Hacker News new | ask | show | jobs
by chungleong 2582 days ago
Paid leaves aren't mandated by law. The norm is two weeks for salaried workers. Most people don't used them up anyway. There's no tradition of everyone going on vacation in the same month in the US. That makes people feel somewhat guilty leaving their jobs behind. Even while on vacation many end up working.

Americans do switch jobs more frequently. People have more occasions to unwind between jobs (perhaps cashing out their unused leaves to pay for a big trip).

2 comments

Another reason for not using them up is that one of the times of year that many people do often want to take time off during has a lot of paid holiday days already for many people, so you can get a large block of time off only using a few vacation days.

I'm speaking of Christmas/New Year, which many people like to take off to be with family.

At many places, Christmas and the day before are paid holidays, and at many places New Years and the day before are also paid holidays.

Suppose that in a given year you get a Tuesday and Wednesday off for the Christmas holidays and Tuesday and Wednesday off next week for New Years.

With one day of vacation (Monday), you turn the Christmas holiday into a block of 5 consecutive days off (2 weekend days, 1 vacation day, 2 holidays). Toss in 2 more vacation days (Thursday and Friday), and now for a cost of 3 vacation days you 9 consecutive days off.

Add another vacation day next Monday, and four a total cost of 4 vacation days you get 12 consecutive days off. 6 vacation days will get you 16 consecutive days off.

If you job is such that it naturally gets a lot less busy during the holidays, and it is possible to do it remotely, you might even convince your employer to work at home on some of those days, which will be such light work that it does not interfere with your vacation activities, but counts as a work day, not a vacation day.

I've usually been able to do that at least one day each week--check some logs, run some scripts that fix some database problems that some old crappy legacy code that no one ever gets the time to rewrite cause, spend 10 minutes or so figuring out to fix a couple things the scripts cannot, and then just check work email a few times during the day to look for anything else that comes up (which usually is nothing), and my employer will let me call that a work day...and so I can get those 16 consecutive days off with only 4 days vacation used.

Even if you are only earning two weeks (10 days) of vacation a year, if you take you vacations as above it is easy to end up accumulating them.

While people might switch jobs more often, is that supported by data that they use this time to unwind? You end up without health insurance coverage during that gap so I can’t imagine tons of people going in that direction.
From what I have seen most people leave their job on Friday and start the new one next Monday. Almost nobody takes time off. Also, a lot of companies want you to start tomorrow. I have told companies that I want to take a month off before starting there and it seemed they couldn't even comprehend the concept.
>You end up without health insurance coverage

There's COBRA although, of course, you don't have the employer portion paid for any longer.

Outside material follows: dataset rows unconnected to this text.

(** * io-event-reactor-plugin-shell-exec: the reaction pipeline

    A shallow embedding of [ShellExecReactorPlugin] (constructor, [getId],
    [react], [_log], [_onError]) together with the collaborators it talks
    to, and the properties of the reaction pipeline proved about it.

    JavaScript code is embedded in a small monad [Js] that threads the heap
    (the plugin object, the promise of the reaction in progress and the
    trace of calls made to collaborators) and carries thrown exceptions, so
    that [try]/[catch], the settle-once behaviour of promises and code that
    goes on after a [reject] are all written the way the source has them. *)

From Stdlib Require Import String Ascii List PeanoNat DecimalString.
Import ListNotations.

Open Scope string_scope.
Open Scope list_scope.

(** JavaScript's [+] on strings. *)
Infix "+++" := String.append (right associativity, at level 60).

(* ------------------------------------------------------------------ *)
(** ** Values shared by all components *)

(** A thrown JavaScript error: its [name] and [message]. *)
Record JsError := mkError { errName : string; errMessage : string }.

Definition Error (message : string) : JsError := mkError "Error" message.
Definition TypeError (message : string) : JsError := mkError "TypeError" message.

(** [Error.prototype.toString], which is what ["..." + e] uses. *)
Definition toString (e : JsError) : string :=
  if String.eqb (errName e) "" then errMessage e
  else if String.eqb (errMessage e) "" then errName e
  else errName e +++ ": " +++ errMessage e.

(** The values a template view is made of.  A primitive is held by the
    text [String(value)] gives for it, which is all a template can see. *)
#[warnings="-register-all"]
Inductive JsVal :=
| VUndefined
| VString (s : string)
| VObject (fields : list (string * JsVal)).

Fixpoint assoc {A : Type} (key : string) (fields : list (string * A)) : option A :=
  match fields with
  | [] => None
  | (k, v) :: rest => if String.eqb k key then Some v else assoc key rest
  end.

(** [obj[key]] *)
Definition getProperty (obj : JsVal) (key : string) : JsVal :=
  match obj with
  | VObject fields =>
      match assoc key fields with Some v => v | None => VUndefined end
  | _ => VUndefined
  end.

(** Decimal text of a number, as string concatenation prints it. *)
Definition decimal (n : nat) : string :=
  NilZero.string_of_uint (Nat.to_uint n).

(** [Array.prototype.join] *)
Fixpoint join (sep : string) (l : list string) : string :=
  match l with
  | [] => ""
  | [x] => x
  | x :: rest => x +++ sep +++ join sep rest
  end.

(* ------------------------------------------------------------------ *)
(** ** Strings as character lists *)

Definition chars (s : string) : list ascii := list_ascii_of_string s.
Definition text (l : list ascii) : string := string_of_list_ascii l.

Definition isSlash (c : ascii) : bool := Ascii.eqb c "/".
Definition notSlash (c : ascii) : bool := negb (isSlash c).

Fixpoint dropWhile {A : Type} (p : A -> bool) (l : list A) : list A :=
  match l with
  | [] => []
  | x :: rest => if p x then dropWhile p rest else l
  end.

Fixpoint takeWhile {A : Type} (p : A -> bool) (l : list A) : list A :=
  match l with
  | [] => []
  | x :: rest => if p x then x :: takeWhile p rest else []
  end.

(** [String.prototype.split] on a one-character separator. *)
Fixpoint splitChars (sep : ascii) (l : list ascii) (cur : list ascii)
  : list (list ascii) :=
  match l with
  | [] => [rev cur]
  | c :: rest =>
      if Ascii.eqb c sep then rev cur :: splitChars sep rest []
      else splitChars sep rest (c :: cur)
  end.

Definition splitOn (sep : ascii) (s : string) : list string :=
  map text (splitChars sep (chars s) []).

(* ------------------------------------------------------------------ *)
(** ** Node's [path] module (POSIX flavour) *)

Module path.

(** [path.basename]: trailing slashes are skipped, then the characters
    back to the previous slash are kept. *)
Definition basename (p : string) : string :=
  text (rev (takeWhile notSlash (dropWhile isSlash (rev (chars p))))).

(** [path.dirname]: the scan runs from the last character down to index
    1; trailing slashes and then the last component are skipped, and the
    path is cut at the slash found. *)
Definition dirname (p : string) : string :=
  match chars p with
  | [] => "."
  | c0 :: others =>
      let hasRoot := isSlash c0 in
      match dropWhile notSlash (dropWhile isSlash (rev others)) with
      | [] => if hasRoot then "/" else "."
      | _slash :: before =>
          match before with
          | [] => if hasRoot then "//" else text [c0]
          | _ => text (c0 :: rev before)
          end
      end
  end.

End path.

(* ------------------------------------------------------------------ *)
(** ** Events and results (package io-event-reactor-plugin-support) *)

Module IoEvent.

(** Modelled from the spec: the [IoEvent] class is imported from the
    package io-event-reactor-plugin-support, whose source is not part of
    this repository.  The stored fields are those of the constructor
    call [new IoEvent(eventType, fullPath, stats, extraInfo)] made by
    this plugin, plus the [uuid] the plugin's documentation lists; the
    [uuid] also stands for the identity of the object. *)
Record t := new {
  uuid : string;
  eventType : string;
  fullPath : string;
  optionalFsStats : JsVal;
  optionalExtraInfo : JsVal
}.

(** Modelled from the spec: derived fields, computed from [fullPath]
    whenever they are read (section 3 of the specification; the earlier
    revision of this plugin computed them with [path.dirname] and
    [path.basename]). *)
Definition parentPath (e : t) : string := path.dirname (fullPath e).
Definition filename (e : t) : string := path.basename (fullPath e).
Definition parentName (e : t) : string := path.basename (parentPath e).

I'm a bit skeptical that the typical person takes a lot of time off between jobs. If you've already got a position lined up, your new employer probably wants you to start as soon as possible. You can probably negotiate 2 or 3 weeks but, in most cases, I expect a real sabbatical would be tough.

And, if you don't have a job lined up, I probably wouldn't be confident enough to just take it easy for a couple months.

There certainly are a lot of Americans who mismanage their finances. Standard advice is to have at least six months of saving at your disposal. If you can't take a afford a break at a time of your own choosing then how are you going to cope when you get laid off during a recession?
It's one thing to have a reserve for emergencies and another to tap into that reserve because you want to take a few months off before looking for a new job. Though absolutely nothing wrong with that if you're in the position to do so and it's a priority.

But I've always taken a lot of vacation, including a number of trips up to a month while working. The one time recently when I had a job lined up I did push things out a few weeks which was just fine. The time before that was in the middle of the dot-com bubble bursting and I considered myself lucky to get something fairly quickly; it could easily have been many months+.